## Problem to work on
Restate word for word the lines in the listing below, starting at the line containing "- a money amount" and ending at the line containing "from a [World], so", both included; leave out the rest.
(Beginning of Source data)
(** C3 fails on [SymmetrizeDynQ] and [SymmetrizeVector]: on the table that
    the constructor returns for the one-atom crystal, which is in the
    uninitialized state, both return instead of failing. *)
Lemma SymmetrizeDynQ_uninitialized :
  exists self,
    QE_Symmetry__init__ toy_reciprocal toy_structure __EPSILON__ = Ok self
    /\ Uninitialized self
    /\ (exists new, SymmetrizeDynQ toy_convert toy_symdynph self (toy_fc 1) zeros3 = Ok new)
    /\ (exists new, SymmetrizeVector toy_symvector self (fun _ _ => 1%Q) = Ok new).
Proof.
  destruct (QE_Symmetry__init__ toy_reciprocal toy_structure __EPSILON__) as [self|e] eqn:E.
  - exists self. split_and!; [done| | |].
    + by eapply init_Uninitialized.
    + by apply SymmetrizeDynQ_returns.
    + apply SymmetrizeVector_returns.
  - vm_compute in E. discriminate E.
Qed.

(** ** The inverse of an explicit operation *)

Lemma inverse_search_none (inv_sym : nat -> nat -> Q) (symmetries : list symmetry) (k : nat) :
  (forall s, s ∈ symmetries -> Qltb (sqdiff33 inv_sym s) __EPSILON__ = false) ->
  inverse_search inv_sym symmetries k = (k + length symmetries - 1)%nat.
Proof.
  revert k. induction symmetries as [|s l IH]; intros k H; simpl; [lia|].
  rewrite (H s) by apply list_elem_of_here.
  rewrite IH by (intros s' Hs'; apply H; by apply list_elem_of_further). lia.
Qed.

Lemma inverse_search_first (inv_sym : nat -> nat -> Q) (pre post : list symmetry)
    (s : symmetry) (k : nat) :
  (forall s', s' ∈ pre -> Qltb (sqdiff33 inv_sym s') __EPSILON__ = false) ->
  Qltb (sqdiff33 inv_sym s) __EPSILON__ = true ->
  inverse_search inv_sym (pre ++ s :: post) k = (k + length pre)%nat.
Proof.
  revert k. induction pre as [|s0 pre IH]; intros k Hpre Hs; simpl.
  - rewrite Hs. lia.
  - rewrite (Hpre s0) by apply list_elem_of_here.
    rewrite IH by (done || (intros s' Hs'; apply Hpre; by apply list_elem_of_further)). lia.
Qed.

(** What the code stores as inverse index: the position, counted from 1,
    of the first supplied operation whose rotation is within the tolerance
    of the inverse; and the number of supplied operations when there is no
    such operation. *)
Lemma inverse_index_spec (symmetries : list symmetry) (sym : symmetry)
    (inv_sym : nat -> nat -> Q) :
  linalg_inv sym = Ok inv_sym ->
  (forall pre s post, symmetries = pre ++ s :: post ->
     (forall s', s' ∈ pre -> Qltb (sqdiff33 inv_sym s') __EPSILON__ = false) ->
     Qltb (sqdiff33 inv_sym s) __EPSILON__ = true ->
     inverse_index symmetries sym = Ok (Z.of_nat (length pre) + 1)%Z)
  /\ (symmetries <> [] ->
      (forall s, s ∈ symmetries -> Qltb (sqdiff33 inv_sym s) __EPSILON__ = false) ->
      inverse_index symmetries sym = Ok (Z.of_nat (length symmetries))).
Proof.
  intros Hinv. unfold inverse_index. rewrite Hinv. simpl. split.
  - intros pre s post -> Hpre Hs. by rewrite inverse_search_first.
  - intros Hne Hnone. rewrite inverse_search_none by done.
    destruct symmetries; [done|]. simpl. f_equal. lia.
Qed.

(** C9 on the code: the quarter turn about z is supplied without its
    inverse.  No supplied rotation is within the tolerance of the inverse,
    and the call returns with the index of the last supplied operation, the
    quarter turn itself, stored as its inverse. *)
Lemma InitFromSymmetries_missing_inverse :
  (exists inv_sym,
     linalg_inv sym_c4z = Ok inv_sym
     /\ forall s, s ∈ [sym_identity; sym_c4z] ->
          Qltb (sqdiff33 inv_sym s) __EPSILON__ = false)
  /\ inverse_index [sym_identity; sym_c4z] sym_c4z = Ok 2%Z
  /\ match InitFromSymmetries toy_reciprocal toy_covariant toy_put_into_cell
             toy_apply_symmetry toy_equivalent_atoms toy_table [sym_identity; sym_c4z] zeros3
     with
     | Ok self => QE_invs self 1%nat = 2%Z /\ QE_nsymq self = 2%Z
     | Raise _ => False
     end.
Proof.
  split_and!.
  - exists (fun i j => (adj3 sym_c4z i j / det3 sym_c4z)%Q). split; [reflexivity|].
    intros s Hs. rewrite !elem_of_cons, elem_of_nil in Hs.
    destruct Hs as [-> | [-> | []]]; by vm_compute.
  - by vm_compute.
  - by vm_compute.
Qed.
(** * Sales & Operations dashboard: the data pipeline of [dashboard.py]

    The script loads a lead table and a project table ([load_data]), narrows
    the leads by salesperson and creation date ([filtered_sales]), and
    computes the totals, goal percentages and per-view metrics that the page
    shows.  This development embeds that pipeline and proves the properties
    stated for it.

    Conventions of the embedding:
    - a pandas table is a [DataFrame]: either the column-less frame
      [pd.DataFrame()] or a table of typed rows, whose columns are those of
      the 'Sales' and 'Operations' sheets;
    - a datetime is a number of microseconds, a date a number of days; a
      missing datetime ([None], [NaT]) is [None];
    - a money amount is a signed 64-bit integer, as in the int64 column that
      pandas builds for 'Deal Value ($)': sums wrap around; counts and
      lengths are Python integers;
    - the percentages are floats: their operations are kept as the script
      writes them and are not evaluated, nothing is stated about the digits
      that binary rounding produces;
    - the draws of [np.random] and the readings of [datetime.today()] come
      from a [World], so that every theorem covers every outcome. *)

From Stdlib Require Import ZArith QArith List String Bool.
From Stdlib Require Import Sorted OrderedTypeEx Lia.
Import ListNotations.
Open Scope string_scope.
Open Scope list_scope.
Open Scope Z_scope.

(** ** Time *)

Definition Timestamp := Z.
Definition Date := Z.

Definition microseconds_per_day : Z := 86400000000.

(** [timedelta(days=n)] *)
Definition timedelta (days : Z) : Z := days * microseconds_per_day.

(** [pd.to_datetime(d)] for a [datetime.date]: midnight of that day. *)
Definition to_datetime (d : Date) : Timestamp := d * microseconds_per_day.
(End of Source data)
## Answer to this task
    - a money amount is a signed 64-bit integer, as in the int64 column that
      pandas builds for 'Deal Value ($)': sums wrap around; counts and
      lengths are Python integers;
    - the percentages are floats: their operations are kept as the script
      writes them and are not evaluated, nothing is stated about the digits
      that binary rounding produces;
    - the draws of [np.random] and the readings of [datetime.today()] come
      from a [World], so that every theorem covers every outcome. *)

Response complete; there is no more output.